[Start of Attachment]

(** The database after "SCAN_END"; the transaction is stopped first, because the
    functions run transactions themselves. *)
Definition end_scan (task report : Z) (field : string) (d : db) : db :=
  let d := manage_transaction_stop true d in
  end_task task report field
    (if report =? 0 then d else set_scan_end_time_otp report field d).

Definition time_scan_end_field (field : string) : M otp awaits :=
  task ← gets current_scanner_task;
  (if task =? 0 then mret tt else
   on_db (fun s => end_scan task (current_report s) field) ;;
   modify (upd_report 0) ;;
   modify (upd_task 0)) ;;
  mret (Await_done no_case_0).

(** ** The switch on the state *)

Definition top_field (field : string) : M otp awaits :=
  if negb (strcasecmp_is "SERVER" field) then mret (Return (-1)) else
  set_scanner_state SCANNER_SERVER ;;
  mret Await_server.

Definition plugin_xrefs_field (field : string) : M otp awaits :=
  modify (fun s => upd_plugin (nvti_set_xref (Some field) <$> current_plugin s) s) ;;
  set_scanner_state SCANNER_PLUGIN_LIST_TAGS ;;
  mret Await_tags.

Definition process_field (state : scanner_state_t) (field : string) : M otp awaits :=
  match state with
  | SCANNER_BYE => bye_field field
  | SCANNER_ERRMSG_HOST => message_host_field field SCANNER_ERRMSG_NUMBER
  | SCANNER_ERRMSG_NUMBER => message_number_field field SCANNER_ERRMSG_DESCRIPTION
  | SCANNER_ERRMSG_DESCRIPTION => message_description_field field SCANNER_ERRMSG_OID
  | SCANNER_ERRMSG_OID => message_oid_field field append_error_message
  | SCANNER_ALARM_HOST => message_host_field field SCANNER_ALARM_NUMBER
  | SCANNER_ALARM_NUMBER => message_number_field field SCANNER_ALARM_DESCRIPTION
  | SCANNER_ALARM_DESCRIPTION => message_description_field field SCANNER_ALARM_OID
  | SCANNER_ALARM_OID => message_oid_field field append_alarm_message
  | SCANNER_LOG_HOST => message_host_field field SCANNER_LOG_NUMBER
  | SCANNER_LOG_NUMBER => message_number_field field SCANNER_LOG_DESCRIPTION
  | SCANNER_LOG_DESCRIPTION => message_description_field field SCANNER_LOG_OID
  | SCANNER_LOG_OID => message_oid_field field append_log_message
  | SCANNER_PLUGIN_LIST_OID => plugin_list_oid_field field
  | SCANNER_PLUGIN_LIST_NAME => plugin_field (nvti_set_name field) SCANNER_PLUGIN_LIST_CATEGORY
  | SCANNER_PLUGIN_LIST_CATEGORY =>
      plugin_field (nvti_set_category (category_number field)) SCANNER_PLUGIN_LIST_COPYRIGHT
  | SCANNER_PLUGIN_LIST_COPYRIGHT =>
      plugin_field (nvti_set_copyright field) SCANNER_PLUGIN_LIST_SUMMARY
  | SCANNER_PLUGIN_LIST_SUMMARY => plugin_field (nvti_set_summary field) SCANNER_PLUGIN_LIST_FAMILY
  | SCANNER_PLUGIN_LIST_FAMILY =>
      plugin_field (nvti_set_family field) SCANNER_PLUGIN_LIST_PLUGIN_VERSION
  | SCANNER_PLUGIN_LIST_PLUGIN_VERSION =>
      plugin_field (nvti_set_version field) SCANNER_PLUGIN_LIST_CVE_ID
  | SCANNER_PLUGIN_LIST_CVE_ID => plugin_field (nvti_set_cve field) SCANNER_PLUGIN_LIST_BUGTRAQ_ID
  | SCANNER_PLUGIN_LIST_BUGTRAQ_ID => plugin_field (nvti_set_bid field) SCANNER_PLUGIN_LIST_XREFS
  | SCANNER_PLUGIN_LIST_XREFS => plugin_xrefs_field field
  | SCANNER_NVT_INFO => nvt_info_field field
  | SCANNER_PREFERENCE_NAME => preference_name_field field
  | SCANNER_SERVER => server_field field
  | SCANNER_STATUS_ATTACK_STATE => status_attack_state_field field
  | SCANNER_STATUS_HOST => host_field field SCANNER_STATUS_ATTACK_STATE
  | SCANNER_STATUS_PORTS => status_ports_field
  | SCANNER_STATUS_PROGRESS => status_progress_field field
  | SCANNER_TIME => time_field field
  | SCANNER_TIME_HOST_START_HOST => host_field field SCANNER_TIME_HOST_START_TIME
  | SCANNER_TIME_HOST_START_TIME => time_host_field set_scan_host_start_time_otp field
  | SCANNER_TIME_HOST_END_HOST => host_field field SCANNER_TIME_HOST_END_TIME
  | SCANNER_TIME_HOST_END_TIME => time_host_field set_scan_host_end_time_otp field
  | SCANNER_TIME_SCAN_START => time_scan_start_field field
  | SCANNER_TIME_SCAN_END => time_scan_end_field field
  | SCANNER_DONE | SCANNER_PLUGIN_LIST_TAGS | SCANNER_PREFERENCE_VALUE | SCANNER_STATUS
  | SCANNER_TOP => top_field field
  end.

[End of Attachment]

WHAT NEEDS TO BE DONE >>
The expected response is the full data, reproduced exactly.

ANSWER FOR THIS EXERCISE >>
(** The database after "SCAN_END"; the transaction is stopped first, because the
    functions run transactions themselves. *)
Definition end_scan (task report : Z) (field : string) (d : db) : db :=
  let d := manage_transaction_stop true d in
  end_task task report field
    (if report =? 0 then d else set_scan_end_time_otp report field d).

Definition time_scan_end_field (field : string) : M otp awaits :=
  task ← gets current_scanner_task;
  (if task =? 0 then mret tt else
   on_db (fun s => end_scan task (current_report s) field) ;;
   modify (upd_report 0) ;;
   modify (upd_task 0)) ;;
  mret (Await_done no_case_0).

(** ** The switch on the state *)

Definition top_field (field : string) : M otp awaits :=
  if negb (strcasecmp_is "SERVER" field) then mret (Return (-1)) else
  set_scanner_state SCANNER_SERVER ;;
  mret Await_server.

Definition plugin_xrefs_field (field : string) : M otp awaits :=
  modify (fun s => upd_plugin (nvti_set_xref (Some field) <$> current_plugin s) s) ;;
  set_scanner_state SCANNER_PLUGIN_LIST_TAGS ;;
  mret Await_tags.

Definition process_field (state : scanner_state_t) (field : string) : M otp awaits :=
  match state with
  | SCANNER_BYE => bye_field field
  | SCANNER_ERRMSG_HOST => message_host_field field SCANNER_ERRMSG_NUMBER
  | SCANNER_ERRMSG_NUMBER => message_number_field field SCANNER_ERRMSG_DESCRIPTION
  | SCANNER_ERRMSG_DESCRIPTION => message_description_field field SCANNER_ERRMSG_OID
  | SCANNER_ERRMSG_OID => message_oid_field field append_error_message
  | SCANNER_ALARM_HOST => message_host_field field SCANNER_ALARM_NUMBER
  | SCANNER_ALARM_NUMBER => message_number_field field SCANNER_ALARM_DESCRIPTION
  | SCANNER_ALARM_DESCRIPTION => message_description_field field SCANNER_ALARM_OID
  | SCANNER_ALARM_OID => message_oid_field field append_alarm_message
  | SCANNER_LOG_HOST => message_host_field field SCANNER_LOG_NUMBER
  | SCANNER_LOG_NUMBER => message_number_field field SCANNER_LOG_DESCRIPTION
  | SCANNER_LOG_DESCRIPTION => message_description_field field SCANNER_LOG_OID
  | SCANNER_LOG_OID => message_oid_field field append_log_message
  | SCANNER_PLUGIN_LIST_OID => plugin_list_oid_field field
  | SCANNER_PLUGIN_LIST_NAME => plugin_field (nvti_set_name field) SCANNER_PLUGIN_LIST_CATEGORY
  | SCANNER_PLUGIN_LIST_CATEGORY =>
      plugin_field (nvti_set_category (category_number field)) SCANNER_PLUGIN_LIST_COPYRIGHT
  | SCANNER_PLUGIN_LIST_COPYRIGHT =>
      plugin_field (nvti_set_copyright field) SCANNER_PLUGIN_LIST_SUMMARY
  | SCANNER_PLUGIN_LIST_SUMMARY => plugin_field (nvti_set_summary field) SCANNER_PLUGIN_LIST_FAMILY
  | SCANNER_PLUGIN_LIST_FAMILY =>
      plugin_field (nvti_set_family field) SCANNER_PLUGIN_LIST_PLUGIN_VERSION
  | SCANNER_PLUGIN_LIST_PLUGIN_VERSION =>
      plugin_field (nvti_set_version field) SCANNER_PLUGIN_LIST_CVE_ID
  | SCANNER_PLUGIN_LIST_CVE_ID => plugin_field (nvti_set_cve field) SCANNER_PLUGIN_LIST_BUGTRAQ_ID
  | SCANNER_PLUGIN_LIST_BUGTRAQ_ID => plugin_field (nvti_set_bid field) SCANNER_PLUGIN_LIST_XREFS
  | SCANNER_PLUGIN_LIST_XREFS => plugin_xrefs_field field
  | SCANNER_NVT_INFO => nvt_info_field field
  | SCANNER_PREFERENCE_NAME => preference_name_field field
  | SCANNER_SERVER => server_field field
  | SCANNER_STATUS_ATTACK_STATE => status_attack_state_field field
  | SCANNER_STATUS_HOST => host_field field SCANNER_STATUS_ATTACK_STATE
  | SCANNER_STATUS_PORTS => status_ports_field
  | SCANNER_STATUS_PROGRESS => status_progress_field field
  | SCANNER_TIME => time_field field
  | SCANNER_TIME_HOST_START_HOST => host_field field SCANNER_TIME_HOST_START_TIME
  | SCANNER_TIME_HOST_START_TIME => time_host_field set_scan_host_start_time_otp field
  | SCANNER_TIME_HOST_END_HOST => host_field field SCANNER_TIME_HOST_END_TIME
  | SCANNER_TIME_HOST_END_TIME => time_host_field set_scan_host_end_time_otp field
  | SCANNER_TIME_SCAN_START => time_scan_start_field field
  | SCANNER_TIME_SCAN_END => time_scan_end_field field
  | SCANNER_DONE | SCANNER_PLUGIN_LIST_TAGS | SCANNER_PREFERENCE_VALUE | SCANNER_STATUS
  | SCANNER_TOP => top_field field
  end.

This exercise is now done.